(* ===== verification/StringProps.v ===== *)
(** What the string functions do: byte memory as lists of bytes, copies with
    overlap, comparisons, and the text [itoa] writes. *)
From stdpp Require Import base numbers list gmap.
From Stdlib Require Import ZArith Lia.
From S2P Require Import Prelude Digits Strings.

(** * Contents of memory *)

(** The bytes [l] lie at [a]. *)
Definition bytes_at (m : memory) (a : Z) (l : list Z) : Prop :=
  ∀ i v, l !! i = Some v → m !! (a + Z.of_nat i) = Some v.

(** A null-terminated string. *)
Definition cstring (m : memory) (a : Z) (s : list Z) : Prop :=
  bytes_at m a (s ++ [0]) ∧ Forall (λ v, 0 < v < 256) s.

(** Bytes that may be accessed. *)
Definition mapped (m : memory) (a n : Z) : Prop := ∀ i, 0 ≤ i < n → is_Some (m !! (a + i)).

(** [m'] is [m] with [n] bytes from [src], as they were in [m], at [dst]. *)
Definition copied (m m' : memory) (dst src n : Z) : Prop :=
  ∀ a, m' !! a = if decide (dst ≤ a < dst + n) then m !! (src + (a - dst)) else m !! a.

(** Only bytes of the range may differ. *)
Definition same_outside (m m' : memory) (a n : Z) : Prop :=
  ∀ x, ¬ (a ≤ x < a + n) → m' !! x = m !! x.

(** Lexicographic order of lists. *)
Fixpoint lex_compare (l l' : list Z) : comparison :=
  match l, l' with
  | [], [] => Eq
  | [], _ :: _ => Lt
  | _ :: _, [] => Gt
  | x :: k, y :: k' => match x ?= y with Eq => lex_compare k k' | c => c end
  end.

(** * Lemmas *)

Lemma load8_Ret m a v : m !! a = Some v → load8 a m = Ret v.
Proof. unfold load8. by intros ->. Qed.

Lemma store8_Ret m a v : is_Some (m !! a) → store8 a v m = Ret (<[a := v]> m).
Proof. unfold store8. by intros [x ->]. Qed.

Lemma bytes_at_nil m a : bytes_at m a [].
Proof. by intros i v Hv. Qed.

Lemma bytes_at_cons m a x l : bytes_at m a (x :: l) ↔ m !! a = Some x ∧ bytes_at m (a + 1) l.
Proof.
  split.
  - intros H. split; [specialize (H O x eq_refl); by rewrite Z.add_0_r in H|].
    intros i v Hv. rewrite <- (H (S i) v Hv). f_equal. lia.
  - intros [H0 H] [|i] v Hv; [injection Hv as ->; by rewrite Z.add_0_r|].
    rewrite <- (H i v Hv). f_equal. lia.
Qed.

Lemma bytes_at_app m a l k :
  bytes_at m a (l ++ k) ↔ bytes_at m a l ∧ bytes_at m (a + Z.of_nat (length l)) k.
Proof.
  revert a. induction l as [|x l IH]; intros a; simpl.
  - rewrite Z.add_0_r. split; [by split; [apply bytes_at_nil|]|by intros []].
  - rewrite !bytes_at_cons, IH. replace (a + 1 + Z.of_nat (length l)) with (a + Z.of_nat (S (length l))) by lia.
    tauto.
Qed.

Lemma bytes_at_get m a l i :
  bytes_at m a l → 0 ≤ i < Z.of_nat (length l) →
  ∃ v, l !! Z.to_nat i = Some v ∧ m !! (a + i) = Some v.
Proof.
  intros H Hi. destruct (lookup_lt_is_Some_2 l (Z.to_nat i)) as [v Hv]; [lia|].
  exists v. split; [done|]. rewrite <- (H _ _ Hv). f_equal. lia.
Qed.

Lemma bytes_at_mapped m a l : bytes_at m a l → mapped m a (Z.of_nat (length l)).
Proof. intros H i Hi. destruct (bytes_at_get m a l i H Hi) as (v & _ & Hv). by exists v. Qed.

(** A memory holds at least as many bytes as lie in one block of it. *)
Lemma bytes_at_size m a l : bytes_at m a l → (length l ≤ size m)%nat.
Proof.
  revert m a. induction l as [|x l IH]; intros m a; simpl; [lia|].
  rewrite bytes_at_cons. intros [Hx Hl].
  assert (Hl' : bytes_at (delete a m) (a + 1) l).
  { intros i v Hv. rewrite lookup_delete_ne by lia. by apply Hl. }
  apply IH in Hl'. rewrite map_size_delete, Hx in Hl'.
  assert (size m ≠ 0)%nat by (apply map_size_non_empty_iff; intros ->; by rewrite lookup_empty in Hx).
  lia.
Qed.

Lemma bytes_at_same m m' a l x n :
  bytes_at m a l → same_outside m m' x n →
  (∀ i, 0 ≤ i < Z.of_nat (length l) → ¬ (x ≤ a + i < x + n)) → bytes_at m' a l.
Proof.
  intros H Hs Hd i v Hv. rewrite Hs; [by apply H|].
  apply Hd. apply lookup_lt_Some in Hv. lia.
Qed.

Lemma bytes_at_insert m a l x v :
  bytes_at m a l → ¬ (a ≤ x < a + Z.of_nat (length l)) → bytes_at (<[x := v]> m) a l.
Proof.
  intros H Hx i w Hw. pose proof (lookup_lt_Some _ _ _ Hw).
  rewrite lookup_insert_ne by lia. by apply H.
Qed.

Lemma mapped_insert m a n x v : mapped m a n → mapped (<[x := v]> m) a n.
Proof.
  intros H i Hi. destruct (decide (x = a + i)) as [->|].
  - rewrite lookup_insert_eq. by eexists.
  - rewrite lookup_insert_ne by done. by apply H.
Qed.

Lemma mapped_load m a n i : mapped m a n → 0 ≤ i < n → ∃ v, load8 (a + i) m = Ret v ∧ m !! (a + i) = Some v.
Proof. intros H Hi. destruct (H i Hi) as [v Hv]. exists v. split; [by apply load8_Ret|done]. Qed.

Lemma same_outside_refl m a n : same_outside m m a n.
Proof. done. Qed.

Lemma same_outside_insert m m' a n x v :
  same_outside m m' a n → a ≤ x < a + n → same_outside m (<[x := v]> m') a n.
Proof. intros H Hx y Hy. rewrite lookup_insert_ne by lia. by apply H. Qed.

Lemma same_outside_trans m m1 m2 a n :
  same_outside m m1 a n → same_outside m1 m2 a n → same_outside m m2 a n.
Proof. intros H1 H2 x Hx. rewrite H2 by done. by apply H1. Qed.

(** ** Copies *)

(** The forward loop copies unless the destination starts inside the source. *)
Lemma copy_forward dst src n m :
  0 ≤ n → mapped m src n → mapped m dst n → ¬ (src < dst < src + n) →
  wp (for_range 0 n (λ i m, v ← load8 (src + i) m; store8 (dst + i) v m) m)
    (λ m', copied m m' dst src n).
Proof.
  intros Hn Hsrc Hdst Hno.
  eapply wp_mono; [apply (wp_for_range (λ i m', copied m m' dst src i))|done].
  - done.
  - intros a. case_decide; [lia|done].
  - intros i m' Hi Hcopy. destruct (Hsrc i Hi) as [v Hv].
    rewrite (load8_Ret m' (src + i) v), Ret_bind.
    2:{ rewrite Hcopy. case_decide; [|done]. lia. }
    rewrite store8_Ret.
    2:{ rewrite Hcopy. case_decide; [lia|]. by apply Hdst. }
    apply wp_ret. intros a. destruct (decide (a = dst + i)) as [->|].
    + rewrite lookup_insert_eq. case_decide; [|lia]. rewrite <- Hv. f_equal. lia.
    + rewrite lookup_insert_ne by done. rewrite Hcopy. repeat case_decide; try lia; done.
Qed.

_ _ _ _ _

**Your assignment**
Starting at the line that contains "(∀ i, 0 ≤ i < Z.of_nat" and stopping after the line that contains "Lemma mapped_load m", write out every line exactly as it appears above, and no other line.

**Answer to this problem**
  (∀ i, 0 ≤ i < Z.of_nat (length l) → ¬ (x ≤ a + i < x + n)) → bytes_at m' a l.
Proof.
  intros H Hs Hd i v Hv. rewrite Hs; [by apply H|].
  apply Hd. apply lookup_lt_Some in Hv. lia.
Qed.

Lemma bytes_at_insert m a l x v :
  bytes_at m a l → ¬ (a ≤ x < a + Z.of_nat (length l)) → bytes_at (<[x := v]> m) a l.
Proof.
  intros H Hx i w Hw. pose proof (lookup_lt_Some _ _ _ Hw).
  rewrite lookup_insert_ne by lia. by apply H.
Qed.

Lemma mapped_insert m a n x v : mapped m a n → mapped (<[x := v]> m) a n.
Proof.
  intros H i Hi. destruct (decide (x = a + i)) as [->|].
  - rewrite lookup_insert_eq. by eexists.
  - rewrite lookup_insert_ne by done. by apply H.
Qed.

Lemma mapped_load m a n i : mapped m a n → 0 ≤ i < n → ∃ v, load8 (a + i) m = Ret v ∧ m !! (a + i) = Some v.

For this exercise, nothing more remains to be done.